Mexico’s Supreme Court greenlit abortion. Will doctors and nurses listen?
As soon as the nurse found out that she had an abortion at home, Fernanda García knew she was in danger. The nurse began yelling that she was a criminal, that what she had done was wrong, that she would be sent to jail.
“She told me that they were going to report me, that I was going to face charges,” said García, who went to the hospital last month after experiencing pain and bleeding. “I’ve never felt so scared in my life.”
When García tried to leave, she said the medical staff refused to return her belongings. She said that she snatched her things and ran out, but that she still shakes every time the doorbell rings, convinced the police are coming to arrest her. She says she has thought about killing herself many times since then.
Now, Mexico’s Supreme Court has ruled that abortion is not a crime, setting a national precedent that puts the country on the path to becoming the most populous nation in Latin America to allow the procedure. Thousands of people have faced criminal investigations in recent years for ending their pregnancies, and the court’s unanimous decision last week should enable them to get any charges dropped, legal experts said.
But cases like García’s show how out of sync the nation’s top judges are with the views of the conservative majority in Mexico, where polls indicate that most people don’t believe abortion should be legal.
As an emboldened women’s rights movement increasingly took to the streets in Mexico, the country edged toward broader access to abortion, with several states decriminalizing the procedure before the Supreme Court ruling. But as in Argentina, which legalized abortion last year only to have many doctors refuse to provide the procedure on moral grounds, those changes have created sharp divisions in a country with one of the world’s largest numbers of Catholics.

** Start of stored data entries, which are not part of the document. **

(** * Shadow-view layout: a shallow embedding of RCTShadowView

    The development follows the implementation file of the shadow view
    (the Objective-C class [ABI46_0_0RCTShadowView]; the version prefix is
    dropped from every name below).  It is organised as the class is:

    - [Numeric]    the numbers of frames and of style values;
    - [MetaProps]  the margin / padding / border meta-property resolution
                   ([RCTProcessMetaPropsPadding] and its two siblings);
    - [Measure]    the intrinsic-content-size measure callback, on
                   IEEE 754 doubles and floats;
    - [Layout]     the layout pass over the tree of shadow views and the
                   hit test;
    - [Topology]   insertion and removal of subviews, on a store of
                   objects with identity;
    - [Standalone] the measurement of a view on a scratch copy of its
                   solver node;
    - [Traversal]  what the layout pass reaches and writes;
    - [Props]      the style property setters and [didSetProps:];
    - [Intrinsic]  [setIntrinsicContentSize:];
    - [Ancestry]   [viewIsDescendantOf:] and
                   [measureLayoutRelativeToAncestor:].

    The definitions come first; the properties follow, one module of
    facts for each module of definitions.
*)

From Stdlib Require Import ZArith Bool List Lia.
From Stdlib Require SpecFloat.
From stdpp Require Import base decidable option list.

Local Open Scope Z_scope.

(** ** Numbers *)

Module Numeric.

(** [CGFloat] geometry (points).  Frames handed back by the solver are
    finite, and the class only adds, subtracts and compares them, so the
    values are taken in [Z]. *)
Definition CGFloat := Z.

(** Yoga's [float].  The one non-finite value the class ever tests for is
    [YGUndefined], which is NaN. *)
Inductive float : Type :=
| YGUndefined
| Fl (v : Z).

#[global] Instance float_eq_dec : EqDecision float.
Proof. solve_decision. Defined.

In fact, lawmakers in Mexico enshrined a doctor’s right to refuse to perform any procedure that goes against his or her personal beliefs in 2018 — a contentious issue that the Supreme Court is expected to take on this week that could ultimately determine how widely available abortion is in practice.
The court is considering whether to require that public hospitals have medical professionals on staff who are willing to perform abortions, or that patients must be transferred to facilities that do. The justices are also deciding whether to prohibit medical professionals from harassing or preaching to women who want abortions, a move that could fundamentally change the way doctors and nurses are allowed to treat people who seek to end their pregnancies.
“A lot of health and medical workers are trained on the issue of abortion with a very traditional perspective, even influenced by religious values,” said Roberto Castro, a health researcher at the National Autonomous University of Mexico. “When you ask if they would perform an abortion, we have many doctors saying they are conscientious objectors, because they will not kill a human being.”
Despite the Supreme Court ruling last week that having an abortion is not a crime, the procedure remains extremely difficult to obtain. Before abortion becomes legal across Mexico, the many state laws that outlaw it must first be challenged in court, unless local legislatures vote to change them on their own.
Even in the few parts of the country that have already made abortion legal, the backlash has been significant, with medical professionals at times refusing to perform the procedure. Doctors and medical researchers say they expect a similar reaction to the Supreme Court ruling, making its next big decision — on the right of doctors and nurses to refuse to perform the procedure — all the more important.
“The next challenge now is to take on that conscientious objection,” said Dr. Magali Rosas Rosales, deputy director of Tepetlixpa Hospital in Mexico state. “New generations of doctors are already more adapted to the change, but older doctors struggle a lot with their morals.”
Doctors and nurses in Mexico have long informed on women for having illegal abortions. Federal law requires them to report any crimes they’re aware of, so one of the most common ways women end up in the hands of the police is that they suffer complications from abortions at home, head to the hospital bleeding and are soon reported to the authorities.
Martha Patricia Méndez Manuel said that before a nurse turned her over to the authorities, she was told to repent for what she had done. Méndez said that she arrived at a hospital in Veracruz bleeding heavily after taking an abortion pill, but that the staff made her wait for hours before being seen by a specialist.